From: Christian Bookshops — who needs them?

Or in Danby’s more recent words:

I have absolutely no doubt in my mind as to the missional value of Christian bookshops in the UK. I believe that our Christian bookshops provide a Christian presence in the community. There are people who will come into a Christian bookshop but would never go into a church.

So our Christian retail presence is carrying out an important missional activity. And the church doesn’t embrace that; church leadership doesn’t embrace it. But the community and the church needs to understand the importance of a Christian retail store, being part of its Christian work, witness and worship in this country. Until the church catches that vision our shops are always going to struggle.

I believe that the church needs to financially support this witness and presence in the community. So although I have no doubt of the missional value, I do really question the viability.

Is Danby also right in his denial of the trade’s ongoing viability? I think not. Yes, shops are struggling. Yes, shops have closed.
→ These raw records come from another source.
Lemma respond_exec (ev2 : Event) (res : Maybe) env w tr :
  exec (respond ev2 res) env w tr =
  if delivered res
  then (Finished (match fst (clearStoredEvent ev2 w) with
                  | Ok _ => Ok true
                  | Exn e => Exn e
                  end),
        snd (clearStoredEvent ev2 w), env, tr)
  else (Finished (Ok false), w, env, tr).
Proof.
  assert (H : exec (do_ liftS (clearStoredEvent ev2); Ret true)%async env w tr
              = (Finished (match fst (clearStoredEvent ev2 w) with
                           | Ok _ => Ok true
                           | Exn e => Exn e
                           end),
                 snd (clearStoredEvent ev2 w), env, tr)).
  { rewrite exec_abind, exec_liftS.
    destruct (clearStoredEvent ev2 w) as [[[] | e] w']; reflexivity. }
  destruct res as [v | msg code]; simpl; [exact H |].
  destruct (bool_decide (code = Some "EVENT_ALREADY_EXISTS_OK"));
    [exact H | reflexivity].
Qed.

Lemma submit_phase_exec (self : ApiRef) (h : Headers) (ev1 : Event) (r : bool)
    env w tr :
  exec (submit_phase self h ev1 r) env w tr =
  match (if r then storeEvent self ev1 w else (Ok tt, w)) with
  | (Exn e, ws) => (Finished (Exn e), ws, env, tr)
  | (Ok _, ws) =>
    exec (Await (length (requests ws)) (respond (fill_url ws ev1))) env
         (set_requests (requests ws ++ [submission self h ws ev1]) ws)
         (tr ++ [(submission self h ws ev1, ws)])
  end.
Proof.
  unfold submit_phase. rewrite exec_abind.
  assert (E : exec (if r then liftS (storeEvent self ev1) else Ret tt) env w tr
              = (Finished (fst (if r then storeEvent self ev1 w else (Ok tt, w))),
                 snd (if r then storeEvent self ev1 w else (Ok tt, w)), env, tr)).
  { destruct r; [apply exec_liftS | reflexivity]. }
  rewrite E.
  destruct (if r then storeEvent self ev1 w else (Ok tt, w)) as [[[] | e] ws];
    [| reflexivity].
  cbn [fst snd]. destruct env as [| s env0]; reflexivity.
Qed.

Lemma headers_eq (self : ApiRef) (w : World) :
  headers self w
  = (Ok (mkHeaders "application/json" (participantCode (apis w !!! self))), w).
Proof. reflexivity. Qed.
Yes, people like the Brewer brothers have caused havoc and betrayed the trade.

When, however, IBS-STL/Biblica’s Global Chief Executive not only questions the trade’s viability but publicly states that “by and large, Christian retailing is never going to be viable in the UK” then I personally begin to fear a much deeper betrayal in the making.
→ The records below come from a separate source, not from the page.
(* ===== verification/Printk.v ===== *)
(** * Formatted output

    [kernel/printk.c]: [scan_number], [number], [myprintf] and [printk].

    The characters [myprintf] writes through [pos] are the list [out]; the argument
    list is [args]. The code gives [myprintf] no bound, so that the bound of
    [print_buf] is checked in [printk]: output that does not fit is undefined. The
    loops of the code are loops here, with a bound on their rounds that the lemmas show
    to be enough. [base] keeps its value from one conversion to the next, as
    the variable of the code does, and has none at first. *)

From S2P Require Import Prelude Base.

Module Printk.

(** ** Characters *)

Definition bytes (s : string) : list Z := (fun c => Z.of_nat (Ascii.nat_of_ascii c)) <$> String.list_ascii_of_string s.
Definition chr (s : string) : Z := hd 0 (bytes s).

Definition ZEROPAD : Z := 1.
Definition SIGN : Z := 2.
Definition PLUS : Z := 4.
Definition SPACE : Z := 8.
Definition LEFT : Z := 16.
Definition SPECIAL : Z := 32.
Definition SMALL : Z := 64.
Definition has (type flag : Z) : bool := negb (Z.land type flag =? 0).

Definition is_digit (c : Z) : bool := (chr "0" <=? c) && (c <=? chr "9").

(** [*fmt]; the format ends with a null character. *)
Definition peek (fmt : list Z) : Z := hd 0 fmt.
I hope that I am wrong, but these words from an old Larry Norman song echo in my mind:

I knew a girl,
sweet as could be,
but she fell for a man
like a chain sawed tree.
She listened to his lies,
was fooled by his charms,
now she’s sitting
with a baby in her arms.

If you, my fellow booksellers and retailers, now feel rather like that girl in your relationship with STL, you are not alone…

IBS-STL: sort-of rebranded at last

It’s been a slow train coming since we first heard it rumbling along the tracks back in March, but it looks as though the IBS-STL rebranding loco is at last rolling in towards the station with official announcements released to the press last month. A brief report appeared in the Church Times, 24 July, 2009, and a longer report in this month’s Christian Marketplace, where Keith Danby explains:

“After nine months we ended up with over thirty possible names and we decided to go with Biblica. That will be the global name – Biblica USA, Biblica UK, Biblica Africa etc.”
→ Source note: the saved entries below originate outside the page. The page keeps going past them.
Lemma create_pgd_mapping_effect flags s phys virt size :
  0 <= virt -> 0 < size -> req_hi virt size <= 2 ^ 48 ->
  0 <= phys -> req_lo phys + (req_hi virt size - req_lo virt) <= 2 ^ 48 ->
  ok s ->
  (forall va, req_lo virt <= va < req_hi virt size -> ~ sect (ram s) root va) ->
  map_cost (req_lo virt) (req_hi virt size) <= avail s ->
  wp (__create_pgd_mapping alloc root phys virt size prot flags) s (fun _ s' =>
    effect 3 s s' (req_lo virt) (req_hi virt size) (req_lo phys) prot
      (map_cost (req_lo virt) (req_hi virt size))).
Proof.
  intros Hv Hs Hh Hp Hph Hok Hsect Hav. unfold __create_pgd_mapping. cbn zeta.
  rewrite !land_PAGE_MASK. fold (req_lo virt) (req_lo phys).
  assert (virt + size <= req_hi virt size).
  { unfold req_hi. pose proof (Z.div_mod (virt + size + 4095) 4096).
    pose proof (Z.mod_pos_bound (virt + size + 4095) 4096). lia. }
  rewrite (u64_small (virt + size)), PAGE_BALIGN_small by lia. fold (req_hi virt size).
  pose proof (Z.div_mod virt 4096). pose proof (Z.mod_pos_bound virt 4096).
  pose proof (Z.div_pos virt 4096). pose proof (Z.div_pos phys 4096).
  assert (0 <= req_lo virt <= virt /\ 0 <= req_lo phys) by (unfold req_lo; lia).
  assert (idx 3 (req_lo virt) = idx 3 virt) as Hi.
  { unfold idx, req_lo. change (2 ^ shift 3) with (4096 * 2 ^ 27).
    rewrite <-!Z.div_div, Z.div_mul by lia. done. }
  destruct Hok as [Hinv (own & Hpt & Hown)].
  destruct (pt_page _ _ _ Hpt _ _ _ (pt_root _ _ _ Hpt)) as (Ra & R0 & R1).
  assert (pgd_offset_raw root virt = root + 8 * idx 3 (req_lo virt)) as ->.
  { unfold pgd_offset_raw, pgd_index. change (PTRS_PER_PGD - 1) with (2 ^ 9 - 1).
    rewrite land_ones_mod, shiftr_div by (vm_compute; congruence).
    change ((virt / 2 ^ PGDIR_SHIFT) mod 2 ^ 9) with (idx 3 virt). rewrite Hi.
    pose proof (idx_range 3 virt). rewrite u64_small by lia. lia. }
  apply (upper_loop 3 (req_hi virt size) map_cost
           (fun p lo n phys => alloc_init_pud alloc p lo n phys prot flags)); [lia| | | | |].
  - intros s2 lo2 n2 phys2 p2 Hrd2 Hb2. pose proof (rd_range _ _ _ _ _ _ _ Hrd2) as [Hr2 _].
    unfold map_cost in *. rewrite (blocks_one 3) in * by done. by apply alloc_init_pud_spec.
  - intros lo2 Hr2 Hlt. by apply map_cost_split.
  - apply map_cost_nonneg.
  - split; [by split; eauto|lia| |lia|done|done|by exists root].
    unfold req_lo, req_hi. by rewrite !Z.mod_mul.
  - change (shift 4) with 48. rewrite !Z.div_small by lia. done.
Qed.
Danby also said that it had not been finally decided what to do with the subsidiary brands adding, “For the time being we’ll still carry on as STL Distribution, Authentic Media and Wesley Owen in the UK and OM Books in India.”

The story behind the new name reads, unfortunately, rather like a rehash of the software shenanigans we experienced from STL last year, with a team of consultants brought in to help the organisation get to grips with its identity crisis:

Biblica’s Global Chief Executive, Keith Danby, told Christian Marketplace, “When we started looking at the rebranding, in 2008, we brought together an internal cross-company, cross-cultural, crossfunction and cross-gender group to work with a professional firm of branding consultants. The brief was very simple: the name could not be International Bible Society nor could it be Send the Light and it must be something that refers to the Bible or to Scripture.

“Three months later they came back recommending the name should be: 1) A one-word name (if you have something that is multi-worded it gets squeezed down to an acronym), 2) A created word, a made-up name; i.e. Google or Yahoo or Ikea are now global brands, 3) The name should have B-I-B-L as the first four letters. 4) A word which works crossculturally – easily pronounceable around the world.

One hopes that the end result of using a borrowed name was negotiated under license by the branding consultants and is not due to someone forgetting to do their homework…

Published since 1920 by the Pontifical Biblical Institute in Rome, Biblica is a research journal and appears four times a year. It is dedicated to biblical studies on the Old and New Testament, and intertestamentary literature, and covers fields of reseach [sic], such as exegesis, philology, and history.